[Stored items]
------------------------------------
(** * control-samsung-tv: discovery, device cache and key decoding

    A shallow embedding of [control-samsung-tv.ts] and the properties of
    its discovery handler, its merge cache and its keystroke switch.

    Text is modelled as [string] (a sequence of bytes).  The JavaScript
    string methods used by the program are interpreted on the ASCII
    range, which is the alphabet of the SSDP header lines and of the
    terminal keys: bytes above 127 are kept as they are, are neither
    white space nor line terminators and have no upper-case form.  The
    properties in which white space, letter case or line terminators
    play a part are stated for text of the ASCII range. *)

From Stdlib Require Import ZArith Lia Ascii.
From stdpp Require Import gmap strings list fin_maps sorting.

(** ** JavaScript string primitives *)

Module Js.

Definition code (c : ascii) : N := N_of_ascii c.

(** White space of [String.prototype.trim] and of the regular
    expression class [\s] in the ASCII range: TAB, LF, VT, FF, CR and
    SPACE. *)
Definition isSpace (c : ascii) : bool :=
  ((9 <=? code c) && (code c <=? 13) || (code c =? 32))%N.

(** [toUpperCase] on one character of the ASCII range. *)
Definition upper (c : ascii) : ascii :=
  if ((97 <=? code c) && (code c <=? 122))%N
  then ascii_of_N (code c - 32) else c.

Fixpoint toUpperCase (s : string) : string :=
  match s with
  | "" => ""
  | String c r => String (upper c) (toUpperCase r)
  end.

Fixpoint trimStart (s : string) : string :=
  match s with
  | "" => ""
  | String c r => if isSpace c then trimStart r else s
  end.

Fixpoint trimEnd (s : string) : string :=
  match s with
  | "" => ""
  | String c r =>
      match trimEnd r with
      | "" => if isSpace c then "" else String c ""
      | r' => String c r'
      end
  end.

Definition trim (s : string) : string := trimEnd (trimStart s).

(** [stripPrefix eqc p s] is the rest of [s] after a leading [p], the
    characters being compared with [eqc]. *)
Fixpoint stripPrefix (eqc : ascii → ascii → bool) (p s : string)
  : option string :=
  match p, s with
  | "", _ => Some s
  | String a p', String b s' =>
      if eqc a b then stripPrefix eqc p' s' else None
  | String _ _, "" => None
  end.

Definition sameChar (a b : ascii) : bool := bool_decide (a = b).
(** Character equality of a regular expression with the [i] flag. *)
Definition sameCharIgnoreCase (a b : ascii) : bool :=
  bool_decide (upper a = upper b).

Definition startsWith (p s : string) : bool :=
  bool_decide (is_Some (stripPrefix sameChar p s)).

(** [s.includes(needle)] *)
Fixpoint includes (needle s : string) : bool :=
  startsWith needle s ||
  match s with
  | "" => false
  | String _ r => includes needle r
  end.

(** [s.indexOf(c)] for a one-character needle; [None] stands for -1. *)
Fixpoint indexOf (c : ascii) (s : string) : option nat :=
  match s with
  | "" => None
  | String a r => if sameChar a c then Some 0 else S <$> indexOf c r
  end.

(** [s.substring(from)] and [s.substring(0, to)] for indices within
    the string. *)
Fixpoint substringFrom (from : nat) (s : string) : string :=
  match from, s with
  | 0, _ => s
  | S n, String _ r => substringFrom n r
  | S _, "" => ""
  end.

Fixpoint substringTo (to : nat) (s : string) : string :=
  match to, s with
  | 0, _ => ""
  | S n, String c r => String c (substringTo n r)
  | S _, "" => ""
  end.

(** [s.split(sep)] for a one-character separator. *)
Fixpoint split (sep : ascii) (s : string) : list string :=
  match s with
  | "" => [""]
  | String c r =>
      if sameChar c sep then "" :: split sep r
      else match split sep r with
           | [] => [String c ""]
           | w :: ws => String c w :: ws
           end
  end.

(** Longest prefix of [s] whose characters satisfy [f], and the rest. *)
Fixpoint span (f : ascii → bool) (s : string) : string * string :=
  match s with
  | "" => ("", "")
  | String c r =>
      if f c then let '(a, b) := span f r in (String c a, b)
      else ("", s)
  end.

Fixpoint all (f : ascii → bool) (s : string) : bool :=
  match s with
  | "" => true
  | String c r => f c && all f r
  end.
------------------------------------
__EXERCISE REQUIREMENTS__:
Transcribe every record above so that nothing differs from the original.

__EXERCISE RESULT__:
(** * control-samsung-tv: discovery, device cache and key decoding

    A shallow embedding of [control-samsung-tv.ts] and the properties of
    its discovery handler, its merge cache and its keystroke switch.

    Text is modelled as [string] (a sequence of bytes).  The JavaScript
    string methods used by the program are interpreted on the ASCII
    range, which is the alphabet of the SSDP header lines and of the
    terminal keys: bytes above 127 are kept as they are, are neither
    white space nor line terminators and have no upper-case form.  The
    properties in which white space, letter case or line terminators
    play a part are stated for text of the ASCII range. *)

From Stdlib Require Import ZArith Lia Ascii.
From stdpp Require Import gmap strings list fin_maps sorting.

(** ** JavaScript string primitives *)

Module Js.

Definition code (c : ascii) : N := N_of_ascii c.

(** White space of [String.prototype.trim] and of the regular
    expression class [\s] in the ASCII range: TAB, LF, VT, FF, CR and
    SPACE. *)
Definition isSpace (c : ascii) : bool :=
  ((9 <=? code c) && (code c <=? 13) || (code c =? 32))%N.

(** [toUpperCase] on one character of the ASCII range. *)
Definition upper (c : ascii) : ascii :=
  if ((97 <=? code c) && (code c <=? 122))%N
  then ascii_of_N (code c - 32) else c.

Fixpoint toUpperCase (s : string) : string :=
  match s with
  | "" => ""
  | String c r => String (upper c) (toUpperCase r)
  end.

Fixpoint trimStart (s : string) : string :=
  match s with
  | "" => ""
  | String c r => if isSpace c then trimStart r else s
  end.

Fixpoint trimEnd (s : string) : string :=
  match s with
  | "" => ""
  | String c r =>
      match trimEnd r with
      | "" => if isSpace c then "" else String c ""
      | r' => String c r'
      end
  end.

Definition trim (s : string) : string := trimEnd (trimStart s).

(** [stripPrefix eqc p s] is the rest of [s] after a leading [p], the
    characters being compared with [eqc]. *)
Fixpoint stripPrefix (eqc : ascii → ascii → bool) (p s : string)
  : option string :=
  match p, s with
  | "", _ => Some s
  | String a p', String b s' =>
      if eqc a b then stripPrefix eqc p' s' else None
  | String _ _, "" => None
  end.

Definition sameChar (a b : ascii) : bool := bool_decide (a = b).
(** Character equality of a regular expression with the [i] flag. *)
Definition sameCharIgnoreCase (a b : ascii) : bool :=
  bool_decide (upper a = upper b).

Definition startsWith (p s : string) : bool :=
  bool_decide (is_Some (stripPrefix sameChar p s)).

(** [s.includes(needle)] *)
Fixpoint includes (needle s : string) : bool :=
  startsWith needle s ||
  match s with
  | "" => false
  | String _ r => includes needle r
  end.

(** [s.indexOf(c)] for a one-character needle; [None] stands for -1. *)
Fixpoint indexOf (c : ascii) (s : string) : option nat :=
  match s with
  | "" => None
  | String a r => if sameChar a c then Some 0 else S <$> indexOf c r
  end.

(** [s.substring(from)] and [s.substring(0, to)] for indices within
    the string. *)
Fixpoint substringFrom (from : nat) (s : string) : string :=
  match from, s with
  | 0, _ => s
  | S n, String _ r => substringFrom n r
  | S _, "" => ""
  end.

Fixpoint substringTo (to : nat) (s : string) : string :=
  match to, s with
  | 0, _ => ""
  | S n, String c r => String c (substringTo n r)
  | S _, "" => ""
  end.

(** [s.split(sep)] for a one-character separator. *)
Fixpoint split (sep : ascii) (s : string) : list string :=
  match s with
  | "" => [""]
  | String c r =>
      if sameChar c sep then "" :: split sep r
      else match split sep r with
           | [] => [String c ""]
           | w :: ws => String c w :: ws
           end
  end.

(** Longest prefix of [s] whose characters satisfy [f], and the rest. *)
Fixpoint span (f : ascii → bool) (s : string) : string * string :=
  match s with
  | "" => ("", "")
  | String c r =>
      if f c then let '(a, b) := span f r in (String c a, b)
      else ("", s)
  end.

Fixpoint all (f : ascii → bool) (s : string) : bool :=
  match s with
  | "" => true
  | String c r => f c && all f r
  end.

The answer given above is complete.